Correspondence: Dr S Kapur, Centre for Addiction and Mental Health, Clarke Site, 250 College Street, Toronto, ON, Canada M5R 1T8, Tel: +1 416 535 8501 x6176; Fax: +1 416 260 4206; E-mail: shitij_kapur@camh.net

⁵Current address: Department of Psychology, 238 Burnett Hall, University of Nebraska-Lincoln, Lincoln, NE 68588-0308, USA

Received 6 February 2006; Revised 23 March 2006; Accepted 25 April 2006; Published online 31 May 2006.

Abstract

Antipsychotic drugs work for patients only when given repeatedly. The overall temporal pattern of symptom improvement is not clear. Some recent data question the traditional 'delayed-onset' hypothesis and suggest that the onset of antipsychotic response may be relatively early, and the improvement may grow with repeated treatment. The present study systematically examined the time course of the antipsychotic effect and the underlying behavioral mechanisms using a conditioned avoidance response (CAR) model. Rats repeatedly treated with either typical (haloperidol) or atypical (olanzapine, risperidone) antipsychotics, but not anxiolytics (chlordiazepoxide), show an early-onset, progressive across-session decline in avoidance responding, which re-emerges when the treatment is stopped. This effect is dose-dependent, transferable between antipsychotics, and cannot be attributed to simple sedation or motor side effects.
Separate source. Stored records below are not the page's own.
(** * The command-line layer of the release-engineering tool

    A shallow embedding of [releng/metaborg/releng/cmd.py].  Every
    sub-command's [main] is a small sequential program that prints, asks the
    user for confirmation and calls into the fleet, version, build and
    release back ends.  Those back ends live in other modules; here they are
    calls answered by an environment, and the object of study is which calls
    a command makes, in which order, what it prints and which exit code it
    returns. *)

From Stdlib Require Import String List ZArith Bool.
Import ListNotations.
Local Open Scope string_scope.
Local Open Scope Z_scope.

(** ** Values that cross the boundary *)

(** [git.repo.base.Repo]: the one attribute the commands read. *)
Record Repo : Type := mkRepo { working_tree_dir : string }.

(** [metaborg.util.git.RemoteType]. *)
Inductive RemoteType : Type := SSH | HTTP.

(** A Python exception, as far as [except RuntimeError] and [str(detail)]
    can tell exceptions apart. *)
Record Exc : Type := mkExc { exc_is_RuntimeError : bool; exc_str : string }.

Definition UnboundLocalError : Exc :=
  mkExc false "local variable referenced before assignment".

(** Attribute values assigned to the builder object. *)
Inductive Val : Type :=
| VNone
| VBool (b : bool)
| VStr (s : string).

Definition of_opt (o : option string) : Val :=
  match o with Some s => VStr s | None => VNone end.

(** The [RelengBuilder] instance: its [targets] listing and the instance
    attributes, latest assignment first. *)
Record Builder : Type := mkBuilder {
  targets : list string;
  attrs : list (string * Val)
}.

Definition setattr (name : string) (v : Val) (b : Builder) : Builder :=
  mkBuilder (targets b) ((name, v) :: attrs b).

Fixpoint lookup_attr (name : string) (l : list (string * Val)) : option Val :=
  match l with
  | [] => None
  | (n, v) :: l' => if String.eqb n name then Some v else lookup_attr name l'
  end.

Definition getattr (b : Builder) (name : string) : option Val :=
  lookup_attr name (attrs b).

(** ** Calls out of the module *)

Inductive Call : Type :=
| YesNo
| YesNoTwice
| YesNoTrice
| UpdateAll (repo : Repo) (depth : option Z)
| SetRemoteAll (repo : Repo) (toType : RemoteType)
| CheckoutAll (repo : Repo)
| ResetAll (repo : Repo) (toRemote : bool)
| CleanAll (repo : Repo)
| SetVersions (repo : Repo) (fromVersion toVersion : string)
    (setEclipseVersions dryRun commit : bool)
| RelengBuilder (repo : Repo) (buildDeps : bool)
| create_now_qualifier (repo : Repo)
| builder_build (builder : Builder) (components : list string)
| Release (repo : Repo) (releaseBranch developBranch curDevelopVersion
    nextReleaseVersion nextDevelopVersion : string)
| repo_changed (repo : Repo) (destination : string).

(** What a call hands back when it returns. *)
Definition resp (c : Call) : Type :=
  match c with
  | YesNo | YesNoTwice | YesNoTrice => bool
  | RelengBuilder _ _ => Builder
  | create_now_qualifier _ => string
  | repo_changed _ _ => (bool * string)%type
  | _ => unit
  end.

Inductive Outcome (X : Type) : Type :=
| Returned (x : X)
| Raised (e : Exc).
Arguments Returned {X} x.
Arguments Raised {X} e.

(** ** Programs *)

Inductive Prog (A : Type) : Type :=
| Ret (a : A)
| Throw (e : Exc)
| Out (s : string) (k : Prog A)
| Vis (c : Call) (k : Outcome (resp c) -> Prog A).
Arguments Ret {A} a.
Arguments Throw {A} e.
Arguments Out {A} s k.
Arguments Vis {A} c k.

Fixpoint bind {A B : Type} (p : Prog A) (f : A -> Prog B) : Prog B :=
  match p with
  | Ret a => f a
  | Throw e => Throw e
  | Out s k => Out s (bind k f)
  | Vis c k => Vis c (fun o => bind (k o) f)
  end.

Declare Scope prog_scope.
Delimit Scope prog_scope with prog.
Notation "x <- p ;; q" := (bind p (fun x => q))
  (at level 100, p at next level, right associativity) : prog_scope.
Notation "p ;; q" := (bind p (fun _ => q))
  (at level 100, right associativity) : prog_scope.
Local Open Scope prog_scope.

(** [print(s)]. *)
Definition print (s : string) : Prog unit := Out s (Ret tt).

(** A call whose exception, if any, propagates. *)
Definition call (c : Call) : Prog (resp c) :=
  Vis c (fun o => match o with Returned x => Ret x | Raised e => Throw e end).

(** [try: p  except RuntimeError as detail: h detail]. *)
Fixpoint try_except_RuntimeError {A : Type} (p : Prog A) (h : Exc -> Prog A)
  : Prog A :=
  match p with
  | Ret a => Ret a
  | Throw e => if exc_is_RuntimeError e then h e else Throw e
  | Out s k => Out s (try_except_RuntimeError k h)
  | Vis c k => Vis c (fun o => try_except_RuntimeError (k o) h)
  end.

(** A block of statements either executes [return code] ([Some code]) or
    falls through to the statements after it ([None]). *)
Definition fall_through : Prog (option Z) := Ret None.
Definition return_ (code : Z) : Prog (option Z) := Ret (Some code).

Definition then_ (block : Prog (option Z)) (rest : Prog Z) : Prog Z :=
  r <- block ;; match r with Some code => Ret code | None => rest end.

(** ** Running a program against an environment *)

Inductive Event : Type :=
| EvOut (s : string)
| EvCall (c : Call) (o : Outcome (resp c)).

(** The environment answers a call knowing everything that happened so far. *)
Definition Env : Type := list Event -> forall c : Call, Outcome (resp c).

Inductive Result (A : Type) : Type :=
| Done (a : A)
| Uncaught (e : Exc).
Arguments Done {A} a.
Arguments Uncaught {A} e.

Fixpoint run {A : Type} (env : Env) (p : Prog A) (h : list Event)
  : Result A * list Event :=
  match p with
  | Ret a => (Done a, h)
  | Throw e => (Uncaught e, h)
  | Out s k => run env k (h ++ [EvOut s])
  | Vis c k => let o := env h c in run env (k o) (h ++ [EvCall c o])
  end.

Definition exec {A : Type} (env : Env) (p : Prog A) : Result A * list Event :=
  run env p [].

Definition exit_code {A : Type} (env : Env) (p : Prog A) : Result A :=
  fst (exec env p).

Definition trace {A : Type} (env : Env) (p : Prog A) : list Event :=
  snd (exec env p).

(** ** Reading a trace *)

Fixpoint calls (tr : list Event) : list Call :=
  match tr with
  | [] => []
  | EvOut _ :: tr' => calls tr'
  | EvCall c _ :: tr' => c :: calls tr'
  end.

Fixpoint outputs (tr : list Event) : list string :=
  match tr with
  | [] => []
  | EvOut s :: tr' => s :: outputs tr'
  | EvCall _ _ :: tr' => outputs tr'
  end.

Definition is_build (c : Call) : bool :=
  match c with
  | builder_build _ _ => true
  | _ => false
  end.

(** A prompt was answered with no. *)
Definition answered_no (ev : Event) : bool :=
  match ev with
  | EvCall YesNo (Returned false)
  | EvCall YesNoTwice (Returned false)
  | EvCall YesNoTrice (Returned false) => true
  | _ => false
  end.

(** A prompt was answered with yes. *)
Definition answered_yes (ev : Event) : bool :=
  match ev with
  | EvCall YesNo (Returned true)
  | EvCall YesNoTwice (Returned true)
  | EvCall YesNoTrice (Returned true) => true
  | _ => false
  end.

(** A call ended in an exception. *)
Definition call_raised (ev : Event) : bool :=
  match ev with
  | EvCall _ (Raised _) => true
  | _ => false
  end.

(** ** set-remote *)

Module MetaborgRelengSetRemote.

Record Args : Type := mkArgs { toSsh : bool; toHttp : bool }.

(** [--ssh] and [--http] exclude each other in the switch declarations. *)
Definition accepted (a : Args) : bool := negb (toSsh a && toHttp a).

Definition main (repo : Repo) (a : Args) : Prog Z :=
  then_
    (if negb (toSsh a) && negb (toHttp a) then
       print "Must choose between SSH (-s) or HTTP (-h)" ;;
       return_ 1
     else fall_through)
    (toType <- (if toSsh a then Ret SSH
                else if toHttp a then Ret HTTP
                else Throw UnboundLocalError) ;;
     print "Setting remotes for all submodules" ;;
     call (SetRemoteAll repo toType) ;;
     Ret 0).

End MetaborgRelengSetRemote.

(** ** clean-update *)

Module MetaborgRelengCleanUpdate.

Record Args : Type := mkArgs { confirmPrompt : bool; depth : option Z }.

Definition main (repo : Repo) (a : Args) : Prog Z :=
  then_
    (if negb (confirmPrompt a) then
       print ("WARNING: This will DELETE UNCOMMITED CHANGES, DELETE UNPUSHED COMMITS, and DELETE UNTRACKED FILES. Do you "
              ++ "want to continue?") ;;
       yes <- call YesNoTrice ;;
       if negb yes then return_ 1 else fall_through
     else fall_through)
    (print "Resetting, cleaning, and updating all submodules" ;;
     call (CheckoutAll repo) ;;
     call (ResetAll repo true) ;;
     call (CheckoutAll repo) ;;
     call (CleanAll repo) ;;
     call (UpdateAll repo (depth a)) ;;
     Ret 0).

End MetaborgRelengCleanUpdate.

(** ** clean *)

Module MetaborgRelengClean.

Record Args : Type := mkArgs { confirmPrompt : bool }.

Definition main (repo : Repo) (a : Args) : Prog Z :=
  print "Cleaning all submodules" ;;
  then_
    (if negb (confirmPrompt a) then
       print "WARNING: This will DELETE UNTRACKED FILES, do you want to continue?" ;;
       yes <- call YesNoTwice ;;
       if negb yes then return_ 1 else fall_through
     else fall_through)
    (call (CleanAll repo) ;;
     Ret 0).

End MetaborgRelengClean.

(** ** reset *)

Module MetaborgRelengReset.

Record Args : Type := mkArgs { confirmPrompt : bool; toRemote : bool }.

Definition main (repo : Repo) (a : Args) : Prog Z :=
  print "Resetting all submodules" ;;
  then_
    (if toRemote a then
       if negb (confirmPrompt a) then
         print "WARNING: This will DELETE UNCOMMITED CHANGES and DELETE UNPUSHED COMMITS, do you want to continue?" ;;
         yes <- call YesNoTrice ;;
         if negb yes then return_ 1 else fall_through
       else fall_through
     else
       if negb (confirmPrompt a) then
         print "WARNING: This will DELETE UNCOMMITED CHANGES, do you want to continue?" ;;
         yes <- call YesNoTwice ;;
         if negb yes then return_ 1 else fall_through
       else fall_through)
    (call (ResetAll repo (toRemote a)) ;;
     Ret 0).

End MetaborgRelengReset.

(** ** set-versions *)

Module MetaborgRelengSetVersions.

Record Args : Type := mkArgs {
  fromVersion : string;
  toVersion : string;
  commit : bool;
  dryRun : bool;
  confirmPrompt : bool
}.

Definition main (repo : Repo) (a : Args) : Prog Z :=
  then_
    (if confirmPrompt a && negb (dryRun a) then
       if commit a then
         print "WARNING: This will CHANGE and COMMIT pom.xml, MANIFEST.MF, and feature.xml files, do you want to continue?" ;;
         fall_through
       else
         print "WARNING: This will CHANGE pom.xml, MANIFEST.MF, and feature.xml files, do you want to continue?" ;;
         yes <- call YesNo ;;
         if negb yes then return_ 1 else fall_through
     else fall_through)
    (call (SetVersions repo (fromVersion a) (toVersion a) true (dryRun a) (commit a)) ;;
     Ret 0).

End MetaborgRelengSetVersions.

(** ** build *)

Module MetaborgRelengBuild.

Record Args : Type := mkArgs {
  buildStratego : bool;
  bootstrapStratego : bool;
  noStrategoTest : bool;
  qualifier : option string;
  nowQualifier : bool;
  cleanRepo : bool;
  noDeps : bool;
  deploy : bool;
  release : bool;
  skipExpensive : bool;
  copyArtifacts : option string;
  generateJavaDoc : bool;
  noClean : bool;
  skipTests : bool;
  settings : option string;
  globalSettings : option string;
  localRepo : option string;
  offline : bool;
  debug : bool;
  quiet : bool;
  noNative : bool;
  stack : string;
  minHeap : string;
  maxHeap : string
}.

(** [--qualifier] and [--now-qualifier] exclude each other in the switch
    declarations. *)
Definition accepted (a : Args) : bool :=
  negb (match qualifier a with Some _ => nowQualifier a | None => false end).

(** Truth value of [self.qualifier]: [None] and the empty string are false. *)
Definition truthy (o : option string) : bool :=
  match o with
  | Some s => negb (String.eqb s "")
  | None => false
  end.

(** [', '.join(l)]. *)
Definition join (sep : string) (l : list string) : string := String.concat sep l.

(** ['-Xss{} -Xms{} -Xmx{}'.format(stack, minHeap, maxHeap)]. *)
Definition format_mavenOpts (stack minHeap maxHeap : string) : string :=
  "-Xss" ++ stack ++ " -Xms" ++ minHeap ++ " -Xmx" ++ maxHeap.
Furthermore, we found that the pattern of this drug-induced decline depends on the number of exposures to the conditioned stimulus in the presence of the drug, and is best understood as the result of drug-induced attenuation of the reinforcing effectiveness of the conditioned stimulus. We also found that repeated drug exposure can create a drug interoceptive state that allows the attenuated reinforcing property of the stimulus to be maintained over time. Together, these data provide preclinical support for the newly postulated 'early-onset' hypothesis, and suggest that the repeated antipsychotic CAR model may be useful for understanding the neurochemical and behavioral mechanisms underlying the clinical effects of antipsychotics in patients with schizophrenia.